Google has become a verb for research long before the arrival of AI chatbots to respond to their first prompt, but now these two trends merge while Google has solidified the position of the AI in search with the complete deployment of AI mode for all users of Google Search US. Google made this announcement as part of Google E / S, which is underway in California.
The search for results of a generative model that often gives you everything you need on the Google result page is a fundamental change in traditional web search paradigms.
For more than 25 years now, we have traditionally sought a term, a sentence or even a complete thought and pages and pages of links. The first page is the links that most count in what they will align especially with your request. It is not a secret for anyone that companies, including the one in which I work, fight to create content that lives on the first page of these results.
Things have started to change in the field of Google research when Google introduced AIs in 2023. Since this week, they have been used by 1.5 billion monthly users, according to Google.
When the overall view of AI was a light approach to introduce a generative AI to research, AI mode goes further and further. The latest version of the AI mode, introduced to Google I / O 2025, adds more advanced reasoning and can manage even longer and more complex queries.
Just say that your Google research experience may never be the same.
Top view
The CEO of Google Sundar Pichai, however, has a different vision. In a conversation with journalists before Google E / S and in response to a question on the rise of AI chatbots like Gemini and the role of research, Pichai said: “It was a moment exciting for research.”
He said that engagement with AI’s overviews and even limited AI modes tests have shown an increased commitment, people spending more time research and grasping longer and longer queries.
No one asked him if the rise of chatbots could mean the end of research as we know it, but perhaps Pichai deduced the subtext, adding: “It is very far from a zero sum.”
If anything, Pichai noted: “People, I think, become more and more curious; people use it much more.”

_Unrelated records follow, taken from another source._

(** The last step of an aligned range is in the page of its last byte. *)
Lemma last_step k x q r :
  (1 <= k)%nat → x mod PAGE_SIZE = 0 → 0 <= r < PAGE_SIZE →
  (x + PAGE_SIZE * q) / span k = (x + (PAGE_SIZE * q + r)) / span k.
Proof.
  intros Hk Hx Hr. apply Z.mod_divide in Hx as [a ->]; [|lia].
  assert (span k = PAGE_SIZE * 2 ^ (9 * (k - 1))) as ->.
  { unfold span. rewrite Z.pow_add_r by lia. change (2 ^ 12) with PAGE_SIZE. ring. }
  assert (0 < 2 ^ (9 * (k - 1))) by (apply Z.pow_pos_nonneg; lia). rewrite <- !Z.div_div by lia. f_equal.
  replace (a * PAGE_SIZE + PAGE_SIZE * q) with ((a + q) * PAGE_SIZE) by ring.
  replace (a * PAGE_SIZE + (PAGE_SIZE * q + r)) with ((a + q) * PAGE_SIZE + r) by ring.
  rewrite Z.div_mul, Z.div_add_l, (Z.div_small r) by lia. lia.
Qed.

(** A page that meets a range shares an address with it. *)
Lemma area_in_range k x y va :
  x <= y → x / span k <= va / span k <= y / span k → ∃ a, x <= a <= y ∧ same_area k a va.
Proof.
  intros Hxy Hv. pose proof (span_pos k) as Hs. exists (Z.max x (va / span k * span k)).
  pose proof (Z.div_mod y (span k) ltac:(lia)). pose proof (Z.mod_pos_bound y (span k) Hs).
  split; [nia|]. unfold same_area. destruct (Z.max_spec x (va / span k * span k)) as [[H1 ->]|[H1 ->]].
  - by rewrite Z.div_mul by lia.
  - apply Z.le_antisymm; [|lia]. apply Z.div_le_lower_bound; lia.
Qed.
(** after [init_vmx] VMXON can be executed: CR0 and CR4 have the bits the
    capability registers fix, VMXE among them, the region starts with the revision
    of the processor, and the capabilities recorded are consistent. *)
Theorem init_vmx_ready {M C : Type} {ops : PageAlloc M} {laws : PageAllocLaws M} {hw : VmxCpu C}
    {vl : VmxLaws C} (s : vmx M C) p q r l msr :
  msr = vm_msr (cpu s) →
  pg_avail (mm s) (p :: q :: r :: l) → (∀ n, n ∈ caps_msrs → rev_ok (msr n)) →
  Z.land (msr MSR_IA32_VMX_CR0_FIXED0) (msr MSR_IA32_VMX_CR0_FIXED1) = msr MSR_IA32_VMX_CR0_FIXED0 →
  Z.land (msr MSR_IA32_VMX_CR4_FIXED0) (msr MSR_IA32_VMX_CR4_FIXED1) = msr MSR_IA32_VMX_CR4_FIXED0 →
  Z.land X86_CR4_VMXE (msr MSR_IA32_VMX_CR4_FIXED1) = X86_CR4_VMXE →
  wp init_vmx (λ _ s', caps_ok (vcaps s') ∧
    fixed (msr MSR_IA32_VMX_CR0_FIXED0) (msr MSR_IA32_VMX_CR0_FIXED1) (vm_cr (cpu s') 0) ∧
    fixed (msr MSR_IA32_VMX_CR4_FIXED0) (msr MSR_IA32_VMX_CR4_FIXED1) (vm_cr (cpu s') 4) ∧
    has (vm_cr (cpu s') 4) X86_CR4_VMXE = true ∧
    vmxon_region s' = p ∧ ld64 (pg_mem (mm s')) p = basic_revision (msr MSR_IA32_VMX_BASIC) ∧
    guest_stack s' = q ∧ guest_syscall_stack s' = r ∧ pg_avail (mm s') l) s.
Proof.
  intros -> Hav Hrev H0 H4 Hv. eapply wp_mono; [by apply (init_vmx_wp s p q r l)|].
  intros [] s' (K1 & _ & K2 & K3 & K4 & K5 & K6 & K7 & K8 & _ & K9). by split_and!.
Qed.

(** [exec_vmwrite32_bit] sets or clears the bits of the field it is given, and
    puts the three control fields into their initial state before that: what an
    earlier call did to another field is lost. *)
Theorem exec_vmwrite32_bit_fields {C : Type} {hw : VmxCpu C} {vl : VmxLaws C} (c : C) f bitmap set :
  vm_current c → f ∈ [PIN_CONTROLS; CPU_EXEC_CTRL0; CPU_EXEC_CTRL1; EXI_CONTROLS; ENT_CONTROLS] →
  0 <= bitmap < 2 ^ 32 →
  wp (exec_vmwrite32_bit f bitmap set) (λ _ c', vm_current c' ∧ ∀ g, vm_field c' g =
    let d := if g =? PIN_CONTROLS then default_pin (vm_field c PIN_CONTROLS)
             else if g =? CPU_EXEC_CTRL0 then default_ctrl0 (vm_msr c MSR_IA32_VMX_PROCBASED_CTLS)
             else if g =? CPU_EXEC_CTRL1 then default_ctrl1 (vm_field c CPU_EXEC_CTRL1)
             else vm_field c g in
    if g =? f then with_bit d bitmap set else d) c.
Proof.
  intros Hc Hf Hb. eapply wp_mono; [by apply exec_vmwrite32_bit_wp|].
  intros [] c' (H1 & _ & _ & H2). split; [done|]. intros g. rewrite H2.
  destruct (Z.eqb_spec g f) as [->|]; done.
Qed.

(** C33: [vm_exec_init] gives the guest extended page tables that map every address
    below 4G to itself, readable, writable, executable and write-back, and no
    other address; the VMCS points to them with a walk of four levels, and has a
    VPID and the controls that enable both. *)
Theorem vm_exec_init_ept {M C : Type} {ops : PageAlloc M} {laws : PageAllocLaws M} {hw : VmxCpu C}
    {vl : VmxLaws C} (s : vmx M C) p l :
  pg_avail (mm s) (p :: l) → (∀ q, q ∈ p :: l → q + PAGE_SIZE <= 2 ^ 52) → vm_current (cpu s) →
  6144 <= Z.of_nat (length l) →
  wp vm_exec_init (λ r s', r = VMX_TEST_START ∧ pml4 (vcpu_bp s') = p ∧
    Z.land (vm_field (cpu s') EPTP) EPT_ADDR_MASK = p ∧ Z.land (vm_field (cpu s') EPTP) 7 = EPT_MEM_TYPE_WB ∧
    Z.land (Z.shiftr (vm_field (cpu s') EPTP) EPTP_PG_WALK_LEN_SHIFT) 7 = 3 ∧
    vm_field (cpu s') VPID = 1 ∧ has (vm_field (cpu s') CPU_EXEC_CTRL1) CPU_EPT = true ∧
    has (vm_field (cpu s') CPU_EXEC_CTRL1) CPU_VPID = true ∧
    ∀ gpa, addr48 gpa → ept_view (pg_mem (mm s')) p gpa = if gpa <? 2 ^ 32 then Some (gpa, 0x37) else None) s.
Proof.
  intros Hav H52 Hc Hl. eapply wp_mono; [by apply (vm_exec_init_wp s p l)|].
  intros r s' (-> & Hp & _ & (E1 & E2 & E3 & E4 & E5 & E6) & Hid & _). by split_and!.
Qed.
(* ===== verification/VmxRun.v ===== *)
(** * VMX runs: x86/hsi_virtual_spec.c, hsi_vmx_general.c, hsi_vmx_32bit.c

    The loop that enters the guest and serves its exits, the handlers of the
    exits, the hypercalls, and the run of a test.  The VM entry is the interface
    [VmxGuest]; [VmxGuestLaws] says what it does, for a guest whose code is a
    tree of type [guest].  Messages are left out. *)

From stdpp Require Import functions.
From S2P Require Import Prelude Memory CString Bits AllocPage Paging Vm Ept VmxCtl.

(** ** The data *)

Definition VM_EXIT_REASON_DEFAULT_VALUE : Z := 0xffff.
Definition VMX_TEST_VMEXIT : Z := 1.
Definition VMX_TEST_EXIT : Z := 2.
Definition VMX_TEST_RESUME : Z := 3.
Definition VMX_TEST_VMABORT : Z := 4.
Definition VMX_TEST_VMSKIP : Z := 5.
Definition HYPERCALL_BIT : Z := Z.shiftl 1 12.
Definition HYPERCALL_MASK : Z := 0xFFF.
Definition HYPERCALL_VMEXIT : Z := 1.
Definition HYPERCALL_VMABORT : Z := 2.
Definition HYPERCALL_VMSKIP : Z := 3.
Definition VMX_ENTRY_FAILURE : Z := Z.shiftl 1 31.
Definition VMCALL_EXIT_SECOND : Z := Z.shiftl 1 16.
Definition CON_BUFF : Z := 82.
Definition CON_42243_REPORT_CASE : Z := VMCALL_EXIT_SECOND + 21.
Definition MAX_TEST_TEARDOWN_STEPS : Z := 10.
Definition VM_EXIT_OCCURS : Z := 1.
Definition EXTERNAL_INTER_VALID : Z := 1.

(** [enum Reason], the reasons the handlers know. *)
Definition VMX_EXC_NMI : Z := 0.
Definition VMX_EXTINT : Z := 1.
Definition VMX_INTR_WINDOW : Z := 7.
Definition VMX_NMI_WINDOW : Z := 8.
Definition VMX_HLT : Z := 12.
Definition VMX_INVLPG : Z := 14.
Definition VMX_RDPMC : Z := 15.
Definition VMX_RDTSC : Z := 16.
Definition VMX_VMCALL : Z := 18.
Definition VMX_VMREAD : Z := 23.
Definition VMX_CR : Z := 28.
Definition VMX_DR : Z := 29.
Definition VMX_IO : Z := 30.
Definition VMX_RDMSR : Z := 31.
Definition VMX_WRMSR : Z := 32.
Definition VMX_MWAIT : Z := 36.
Definition VMX_MTF : Z := 37.
Definition VMX_MONITOR : Z := 39.
Definition VMX_PAUSE : Z := 40.
Definition VMX_GDTR_IDTR : Z := 46.
Definition VMX_EPT_VIOLATION : Z := 48.
Definition VMX_EPT_MISCONFIG : Z := 49.
Definition VMX_PREEMPT : Z := 52.
Definition VMX_WBINVD : Z := 54.
Definition VMX_RDRAND : Z := 57.
Definition VMX_ENCLS : Z := 60.
Definition VMX_RDSEED : Z := 61.
Definition VMX_PML_FULL : Z := 62.
Definition VMX_XSAVES : Z := 63.
Definition VMX_XRSTORS : Z := 64.
Definition VMX_EXIT_REASON_NUM : Z := 65.

(** Elements of [is_vm_exit]. *)
Definition VM_EXIT_WRITE_CR0_CD : nat := 0.
Definition VM_EXIT_WRITE_CR0_MP : nat := 1.
Definition VM_EXIT_WRITE_CR4_SMEP : nat := 2.
Definition VM_EXIT_WRITE_CR4_PVI : nat := 3.
Definition VM_EXIT_EXTER_INTER_VALID : nat := 4.
Definition VM_EXIT_RDMSR_PAT : nat := 7.
Definition VM_EXIT_RDMSR_PLATFROM : nat := 8.
Definition VM_EXIT_RDMSR_APIC_ICR : nat := 9.

(** Values of [cr_qualification]. *)
Definition VM_EXIT_QUALIFICATION_OTHERS_CR : Z := 0.
Definition VM_EXIT_LOAD_CR3 : Z := 1.
Definition VM_EXIT_STORE_CR3 : Z := 2.
Definition VM_EXIT_LOAD_CR8 : Z := 3.
Definition VM_EXIT_STORE_CR8 : Z := 4.
Definition VM_EXIT_CR3_NUM : Z := 3.
Definition VM_EXIT_CR8_NUM : Z := 8.
Definition VM_EXIT_CR0_NUM : Z := 0.
Definition VM_EXIT_CR4_NUM : Z := 4.
Definition ACCESS_TYPE_MOV_TO_CR : Z := 0.
Definition ACCESS_TYPE_MOV_FROM_CR : Z := 1.
Definition CPU_REG_RCX : nat := 1.
Definition CPU_REG_BUFF : Z := 16.
Definition X86_CR0_CD : Z := Z.shiftl 1 30.
Definition X86_CR0_MP : Z := 2.
Definition X86_CR4_SMEP : Z := Z.shiftl 1 20.
Definition X86_CR4_PVI : Z := Z.shiftl 1 1.

Definition MSR_IA32_PAT : Z := 0x277.
Definition MSR_PLATFORM_INFO : Z := 0xce.
Definition MSR_IA32_EXT_APIC_ICR : Z := 0x830.
Definition MSR_IA32_EXT_APIC_EOI : Z := 0x80b.
Definition TEST_MSR_BITMAP_MSR : Z := MSR_IA32_PAT.
Definition IN_BYTE_TEST_PORT_ID : Z := 0x71.
Definition IO_BITMAP_TEST_PORT_NUM1 : Z := 0xCFC.
Definition IO_BITMAP_TEST_PORT_NUM2 : Z := 0xCF8.
Definition IO_ACCESS_SIZE_4BYTE : Z := 3.
Definition INS_TYPE_IN : Z := 1.
Definition VMX_EXIT_INT_INFO : Z := 0x4404.
Definition VMX_INT_INFO_VALID : Z := Z.shiftl 1 31.
Definition EXTEND_INTERRUPT_80 : Z := 0x80.
Definition DB_VECTOR : Z := 1.
Definition GP_VECTOR : Z := 13.
Definition CASE_ID_41113 : Z := 2.
Definition CASE_ID_43420 : Z := 3.
Definition CASE_ID_43421 : Z := 4.
Definition CASE_ID_43423 : Z := 5.
Definition HOST_PHY_ADDR_START : Z := Z.shiftl 3 30.
Definition GUEST_PHYSICAL_ADDRESS_START : Z := 384 * 1024 * 1024.
Definition GUEST_MEMORY_MAP_SIZE : Z := 4 * 1024 * 1024.
Definition INVEPT_TYPE_ALL_CONTEXTS : Z := 2.

(** [st_vm_exit_info], a value for each field (the fields no handler writes are left out). *)
Inductive info_field :=
| exit_reason | exit_qualification | cr_qualification
| is_io_ins_exit | is_io_num1_exit | is_io_num2_exit
| is_msr_ins_exit | is_wrmsr_apic_icr_exit | is_exception_db_exit | is_exception_gp_exit
| is_vm_exit (record : nat).
#[export] Instance info_field_eq : EqDecision info_field.
Proof. solve_decision. Defined.

(** [struct regs] *)
Inductive reg :=
| rax | rcx | rdx | rbx | cr2 | rbp | rsi | rdi
| r8 | r9 | r10 | r11 | r12 | r13 | r14 | r15 | rflags | rsp.
#[export] Instance reg_eq : EqDecision reg.
Proof. solve_decision. Defined.

Definition gp_reg : list reg :=
  [rax; rcx; rdx; rbx; rsp; rbp; rsi; rdi; r8; r9; r10; r11; r12; r13; r14; r15].

(** [SAVE_GPR], which is also [LOAD_GPR], exchanges these with the registers of the
    processor. *)
Definition in_gpr (r : reg) : bool :=
  match r with rsp | rflags | cr2 => false | _ => true end.

(** The variables that the guest uses too: [hypercall_field], [stage],
    [start_run_id] and [vm_exit_info]. *)
Record shared := Shared { hypercall_field : Z; stage : Z; start_run_id : Z; vm_exit_info : info_field → Z }.

(** What [struct vcpu_arch] keeps of an exit. *)
Record exit_arch := Arch { arch_reason : Z; guest_rip : Z; guest_ins_len : Z; arch_qualification : Z }.

(** What the handlers work on: [gpr] are the registers of the processor at a VM
    entry or exit, [regs] the variable of that name. *)
Record host (M C : Type) := Host { vx : vmx M C; gpr : reg → Z; regs : reg → Z; sh : shared; arch : exit_arch }.
Arguments Host {M C} _ _ _ _ _.
Arguments vx {M C} _.
Arguments gpr {M C} _.
Arguments regs {M C} _.
Arguments sh {M C} _.
Arguments arch {M C} _.

(** A VM entry comes back at the instruction that follows, with flags, or at the
    host's address after an exit. *)
Inductive entry := Exited | Failed (flags : Z).

Class VmxGuest (M C : Type) := {
  vm_enter : bool → prog (host M C) entry;
  wrmsr : Z → Z → prog C unit;
  invept : Z → Z → prog C bool;
  vmxon : Z → prog C bool;
  vmxoff : prog C bool;
}.

(** ** The handlers of the exits: hsi_vmx_general.c, hsi_virtual_spec.h *)

Definition hsi_vm_exit_qualification_bit_mask (exit_qual msb lsb : Z) : Z :=
  Z.land exit_qual (u64 (u64 (Z.shiftl 1 (msb + 1) - 1) - (Z.shiftl 1 lsb - 1))).
Definition hsi_vm_exit_cr_access_cr_num (exit_qual : Z) : Z :=
  hsi_vm_exit_qualification_bit_mask exit_qual 3 0.
Definition hsi_vm_exit_cr_access_reg_idx (exit_qual : Z) : Z :=
  Z.shiftr (hsi_vm_exit_qualification_bit_mask exit_qual 11 8) 8.
Definition hsi_vm_exit_cr_access_type (exit_qual : Z) : Z :=
  hsi_vm_exit_qualification_bit_mask exit_qual 5 4.
Definition hsi_vm_exit_io_access_port_num (exit_qual : Z) : Z :=
  Z.land (Z.shiftr (hsi_vm_exit_qualification_bit_mask exit_qual 31 16) 16) 0xffff.

Section Handlers.
Context {M C : Type} {ops : PageAlloc M} {hw : VmxCpu C} {en : VmxGuest M C}.
Notation host := (host M C).

Definition set_vx (v : vmx M C) (s : host) : host := Host v (gpr s) (regs s) (sh s) (arch s).
Definition set_gpr (g : reg → Z) (s : host) : host := Host (vx s) g (regs s) (sh s) (arch s).
Definition set_regs (g : reg → Z) (s : host) : host := Host (vx s) (gpr s) g (sh s) (arch s).
Definition set_sh (h : shared) (s : host) : host := Host (vx s) (gpr s) (regs s) h (arch s).
Definition set_arch (a : exit_arch) (s : host) : host := Host (vx s) (gpr s) (regs s) (sh s) a.
Definition on_vx {A} (m : prog (vmx M C) A) : prog host A := zoom vx set_vx m.
Definition on_hcpu {A} (m : prog C A) : prog host A := on_vx (on_cpu m).

Definition put_info (f : info_field) (v : Z) : prog host unit :=
  modify (λ s, set_sh (Shared (hypercall_field (sh s)) (stage (sh s)) (start_run_id (sh s))
    (<[f := v]> (vm_exit_info (sh s)))) s).
Definition set_exit_reason (reason : Z) : prog host unit := put_info exit_reason reason.
Definition get_exit_reason : prog host Z := gets (λ s, u32 (vm_exit_info (sh s) exit_reason)).
Definition vmx_get_test_condition : prog host Z := gets (λ s, stage (sh s)).

Definition vcpu_get_gpreg (idx : nat) : prog host Z :=
  match gp_reg !! idx with Some r => gets (λ s, regs s r) | None => stop_with Undef end.

Definition vcpu_retain_rip : prog host unit :=
  modify (λ s, set_arch (Arch (arch_reason (arch s)) (guest_rip (arch s)) 0 (arch_qualification (arch s))) s).

Definition handler_exit_common : prog host unit :=
  reason ← gets (λ s, arch_reason (arch s)); set_exit_reason reason.

Definition resume_ept_env : prog host unit :=
  v ← gets (λ s, vcpu_bp (vx s));
  on_vx (on_mem (ept_gpa2hpa_map (pml4 v) HOST_PHY_ADDR_START GUEST_PHYSICAL_ADDRESS_START
    GUEST_MEMORY_MAP_SIZE (Z.lor (Z.lor EPT_RA EPT_WA) EPT_EA) false));;
  on_hcpu (invept INVEPT_TYPE_ALL_CONTEXTS (eptp v));;
  mret ().

Definition handler_exit_ept_violation : prog host unit :=
  handler_exit_common;;
  id ← gets (λ s, start_run_id (sh s));
  if (id =? CASE_ID_41113) || (id =? CASE_ID_43423) then resume_ept_env;; vcpu_retain_rip
  else if id =? CASE_ID_43421 then resume_ept_env
  else mret ().

Definition handler_exit_ept_misconfig : prog host unit :=
  handler_exit_common;;
  id ← gets (λ s, start_run_id (sh s));
  if id =? CASE_ID_43420 then resume_ept_env else mret ().

Definition handler_exit_cr_access : prog host unit :=
  handler_exit_common;;
  q ← gets (λ s, arch_qualification (arch s));
  put_info exit_qualification q;;
  let cr_num_and_access := Z.lor (hsi_vm_exit_cr_access_cr_num q) (hsi_vm_exit_cr_access_type q) in
  let idx := u32 (hsi_vm_exit_cr_access_reg_idx q) in
  if CPU_REG_BUFF <=? idx then mret () else
  reg ← vcpu_get_gpreg (Z.to_nat (u8 idx));
  let on n t := cr_num_and_access =? Z.lor n (Z.shiftl t 4) in
  if on VM_EXIT_CR3_NUM ACCESS_TYPE_MOV_FROM_CR then put_info cr_qualification VM_EXIT_STORE_CR3
  else if on VM_EXIT_CR3_NUM ACCESS_TYPE_MOV_TO_CR then put_info cr_qualification VM_EXIT_LOAD_CR3
  else if on VM_EXIT_CR8_NUM ACCESS_TYPE_MOV_FROM_CR then put_info cr_qualification VM_EXIT_STORE_CR8
  else if on VM_EXIT_CR8_NUM ACCESS_TYPE_MOV_TO_CR then put_info cr_qualification VM_EXIT_LOAD_CR8
  else if on VM_EXIT_CR0_NUM ACCESS_TYPE_MOV_TO_CR then
    if has reg X86_CR0_CD then put_info (is_vm_exit VM_EXIT_WRITE_CR0_CD) VM_EXIT_OCCURS
    else if has reg X86_CR0_MP then put_info (is_vm_exit VM_EXIT_WRITE_CR0_MP) VM_EXIT_OCCURS
    else mret ()
  else if on VM_EXIT_CR4_NUM ACCESS_TYPE_MOV_TO_CR then
    if has reg X86_CR4_SMEP then put_info (is_vm_exit VM_EXIT_WRITE_CR4_SMEP) VM_EXIT_OCCURS
    else if has reg X86_CR4_PVI then put_info (is_vm_exit VM_EXIT_WRITE_CR4_PVI) VM_EXIT_OCCURS
    else mret ()
  else put_info cr_qualification VM_EXIT_QUALIFICATION_OTHERS_CR.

Although AI’s overview is often accused of having factual problems, Google promises that IA mode, which uses more powerful models than AI preview, will be more precise. “AI mode uses more powerful models and uses more reasoning through – in a way to do more work – … and therefore it reaches an even higher bar,” said Google Search chief Liz Reid.
As for the place where research takes place, Pichai sees functionalities such as the mode “expansion of use cases”. He also thinks that agentic AI “gives people an overview of a proactive world”.
I think that, by that, Pichai means that the research fueled by AI will eventually learn your needs and will make your auctions, even if your request or your prompt will not fully describe your needs.
What this means in practice is always to be debated, but for Google and Picahi, the advent of AI in research is all upside down.
“I think that made the web itself more exciting. People are much more involved in all areas, and it is therefore a very positive moment for us.”